BEGIN

Lemma get_short_form_witness :
  ConfigStore.get Samples.os_sample Samples.cfg_more Samples.world_more
    ("general" +:+ ":" +:+ "archs") None
  = ConfigStore.get Samples.os_sample Samples.cfg_more Samples.world_more
      "general" (Some "archs").
Proof.
  apply (ConfigInvFacts.get_short_form Samples.os_sample
           Samples.cfg_more Samples.world_more "general" "archs").
  - discriminate.
  - reflexivity.
  - reflexivity.
Defined.

Lemma get_short_form_two_colons_witness :
  ConfigStore.get Samples.os_sample Samples.cfg_more Samples.world_more
    ("repository.grp" +:+ ":" +:+ "dev" +:+ ":" +:+ "layout") None
  = Some (Raise ValueError, Samples.cfg_more, Samples.world_more).
Proof.
  apply (ConfigInvFacts.get_short_form_two_colons Samples.os_sample
           Samples.cfg_more Samples.world_more "repository.grp" "dev" "layout").
  - reflexivity.
  - reflexivity.
Defined.

Lemma get_direct_self_reference_witness :
  ConfigStore.get Samples.os_sample Samples.cfg_sample Samples.world_empty "s" (Some "a")
  = Some (Raise (InterpolationDepthError "a" "s" "${a}"),
          ConfigStore.set_depth
            (Z.max (ConfigStore.get_depth Samples.cfg_sample + 1)
               ConfigStore.MAX_INTERPOLATION_DEPTH) Samples.cfg_sample,
          Samples.world_empty).
Proof.
  apply (ConfigFacts.get_direct_self_reference Samples.os_sample
           Samples.cfg_sample Samples.world_empty "s" "a" "${a}" "" []).
  - discriminate.
  - vm_compute; reflexivity.
  - reflexivity.
  - reflexivity.
  - reflexivity.
Defined.
(** X10: on a rank-4 tensor without elements the second definition fails
    with a [TypeError], whatever the margin, where the first definition
    returns a tensor for every margin that fits. *)
Theorem the_array_version_fails_on_a_tensor_without_elements
    (x : Tensor A) (B H W C : nat) (pad : Padding) :
  shape x = [B; H; W; C] ->
  B = 0 \/ H = 0 \/ W = 0 \/ C = 0 ->
  ReflectionPadding_part_000.reflection2dPadding x pad = Err TypeError /\
  (Z.to_nat (fst (fst pad)) <= Nat.min H W ->
   exists r, ReflectionPadding.reflection2dPadding x pad = Ok r).
Proof.
  intros Hs Hz. split.
  - unfold ReflectionPadding_part_000.reflection2dPadding, arraySync.
    rewrite Hs, sizeFromShape4.
    destruct (Nat.eqb_spec (B * (H * (W * C))) 0) as [_|E]; [reflexivity|].
    exfalso. apply E. destruct Hz as [-> | [-> | [-> | ->]]]; lia.
  - intros Hn.
    destruct (@pad_general A x B H W C pad Hs) as (r & Hr & _); try lia.
    exists r. exact Hr.
Qed.

End Pad.

Lemma both_definitions_agree_on_one_image_witness :
  exists r arr,
    ReflectionPadding.reflection2dPadding x23 ((1, 1), (1, 1))%Z = Ok r /\
    arraySync r = Some arr /\
    ReflectionPadding_part_000.reflection2dPadding x23 ((1, 1), (1, 1))%Z
      = Ok (map full_image arr).
Proof.
  apply (@both_definitions_agree_on_one_image Z x23 2 3 1
           ((1, 1), (1, 1))%Z).
  - reflexivity.
  - lia.
  - lia.
  - lia.
  - cbn. lia.
Defined.

Lemma only_the_first_sample_is_padded_witness :
  exists first rest first',
    arraySync batch_a = Some (first :: rest) /\
    ReflectionPadding_part_000.reflection2dPadding batch_a
      ((1, 1), (1, 1))%Z = Ok (first' :: map full_image rest) /\
    length rest = 1 /\
    length first' = 3 /\
    (forall img, In img (map full_image rest) -> length img = 1).
Proof.
  apply (@only_the_first_sample_is_padded R batch_a 1 1 1 1
           ((1, 1), (1, 1))%Z).
  - reflexivity.
  - lia.
  - lia.
  - lia.
Defined.

Lemma the_array_version_fails_on_a_tensor_without_elements_witness :
  ReflectionPadding_part_000.reflection2dPadding no_sample
    ((1, 1), (1, 1))%Z = Err TypeError /\
  exists r,
    ReflectionPadding.reflection2dPadding no_sample ((1, 1), (1, 1))%Z
    = Ok r.
Proof.
  destruct (@the_array_version_fails_on_a_tensor_without_elements Z
              no_sample 0 2 3 1 ((1, 1), (1, 1))%Z eq_refl
              (or_introl eq_refl)) as (Hfail & Hok).
  split; [exact Hfail|]. apply Hok. cbn. lia.
Defined.

End ArrayPaddingFacts.

(** ** The normalization layers: build, call and what the output depends on *)

Module LayerLifecycleFacts.

Import Statistics.
Import TensorFacts.
Import NormalizationFacts.
Import Examples.

Lemma known_snoc (s : list nat) (C : nat) :
  known (s ++ [C]) = known s ++ [Some (Z.of_nat C)].
Proof. unfold known. rewrite map_app. reflexivity. Qed.

Lemma length_known (s : list nat) : length (known s) = length s.
Proof. unfold known. apply length_map. Qed.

END

Across the data above, how many lines contain the string "unfold"? Reply with the number and nothing else.

* [Exercise result]
3